Recently, global interest in eco-friendly energy sources has increased in response to pressing concerns about climate change and the depletion of fossil fuels. Among new sustainable energy options, H2 energy has received considerable attention. H2 is an eco-friendly, energy-efficient, and richly available energy source and has the potential to be a key competitor in the pursuit of sustainable power generation. However, the remarkable potential of H2 energy is coupled with the inherent challenge of requiring innovative solutions. One of the significant challenges associated with H2 is its unique properties. H2 is a colorless, odorless, and tasteless gas that is seemingly harmless but can be highly flammable and explosive if the concentration in the surrounding air exceeds 4% [1]. This property poses a significant safety risk, especially in industries where H2 is an important component. To reduce the potential risks and protect both people and infrastructure, the timely detection of H2 leaks is essential. For this reason, hydrogen sensors have become an integral part of various industries that rely on H2. Hydrogen sensors play a pivotal role in ensuring safety by accurately detecting H2 leaks early on.

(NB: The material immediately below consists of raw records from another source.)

Lemma uncomment_undoes_comment_witness :
  exists w, @Ev UtilsSignature (AWriteFile "kustomization.yaml" (before_code +:+ code +:+ after_code) 420) w ∈
    utils_trace "" (UncommentCode "kustomization.yaml" (commented "#" code) "#") commented_file.
Proof.
  destruct (uncomment_undoes_comment "kustomization.yaml" "#" code before_code after_code
    (utils_trace "" (UncommentCode "kustomization.yaml" (commented "#" code) "#") commented_file) None)
    as (w & _ & Hw).
  - done.
  - change (Split newline code) with ["- ../webhook"; ""; "  namePrefix: webhook-"].
    repeat (constructor; [split_and!; by vm_compute|]). constructor.
  - exact code_first.
  - exact (utils_runs "" (UncommentCode "kustomization.yaml" (commented "#" code) "#") commented_file).
  - left.
  - exists w. exact Hw.
Defined.

(** The line after the uncommented one ends up on the same line. *)
Lemma uncomment_loses_text_witness :
  exists w, @Ev UtilsSignature (AWriteFile "kustomization.yaml" (lines ["resources:"; "- ../webhook- ../crd"]) 420) w ∈
    utils_trace "" (UncommentCode "kustomization.yaml" (lines ["#- ../webhook"; ""]) "#")
      (lines ["resources:"; "#- ../webhook"; "- ../crd"]).
Proof.
  destruct (uncomment_loses_text "kustomization.yaml" ["#- ../webhook"] [""] "#" (lines ["resources:"; ""]) "- ../crd"
    (utils_trace "" (UncommentCode "kustomization.yaml" (lines ["#- ../webhook"; ""]) "#")
      (lines ["resources:"; "#- ../webhook"; "- ../crd"])) None)
    as (w & _ & Hw).
  - done.
  - repeat (constructor; [split_and!; by vm_compute|]). constructor.
  - by left.
  - by apply Index_first.
  - exact (utils_runs "" (UncommentCode "kustomization.yaml" (lines ["#- ../webhook"; ""]) "#") _).
  - left.
  - exists w. exact Hw.
Defined.
End Runs.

For practical applications in a variety of industrial environments, hydrogen sensors must satisfy the criteria of being cost-effective, compact, energy-efficient, and have high-performance results.
The hydrogen sensors available in the market are typically categorized into several types, including electrochemical sensors, catalyst-based sensors, work function-based sensors, and resistive-based sensors. Among them, electrochemical and chemiresistive hydrogen sensors are attracting attention for being commercially available sensors. Electrochemical sensors are sensitive, selective, and have a low limit of detection (LOD); however, they are highly sensitive to ambient conditions and require high manufacturing costs. On the other hand, chemiresistive sensors have advantages, such as efficient sensing performance, low-cost manufacturing, and low power. Among the chemiresistive sensors, Pd-based resistive sensors and semiconducting metal oxide (SMO)-based sensors are being actively studied. Pd-based resistive sensors provide simplicity, high reactivity to H2, and detection at room temperature but reduce the detection performance in ambient air. SMO-based sensors have been commercialized due to their effectiveness and high compatibility with H2 detection. The SMO-based sensor has a high operating temperature. High operating temperatures not only increase power consumption but also increase the combustibility of H2, which creates a risk of explosion [2,3,4].
The recent rapid development of sensor technology has revealed many application methods. In particular, nanowire structures are attracting attention as one of the most promising methods thanks to their excellent reactivity and proficiency in detection. Among these developments, research by Sihang Lu et al. deserves to be noted. Their exploration of the utilization of Pd/SnO2 nanowire structures showed remarkable reactivity to hydrogen. However, an important consideration is the operating requirement of relatively high temperatures, especially at about 150 °C [5]. Therefore, the development of reliable hydrogen sensors that can operate at room temperature is the most important factor.
Previous researchers were interested in two-dimensional (2D) materials, which are now attracting attention in various scientific fields due to their unique structural, electronic, and mechanical properties. Graphene, in particular, is a subject of extensive research due to graphene’s excellent properties within the domain of 2D materials. However, the application of graphene as a sensor is limited in certain situations due to the difficulty in controlling its band gap [6]. For this reason, MoS2 has received a lot of attention because its bandgap is adjustable. MoS2 is connected by a relatively weak van der Waals force. This means that the gas molecules can freely penetrate and diffuse through the layers. MoS2-based sensors are being actively studied in the field of gas detection. An MoS2 -based sensor has excellent potential for gas detection but has low selectivity and a high operating temperature for hydrogen [7]. To overcome these limitations, Pd with good reactivity and selectivity to hydrogen was proposed as a catalyst [8]. We proposed a Pd-deposited MoS2-based hydrogen sensor operating at room temperature.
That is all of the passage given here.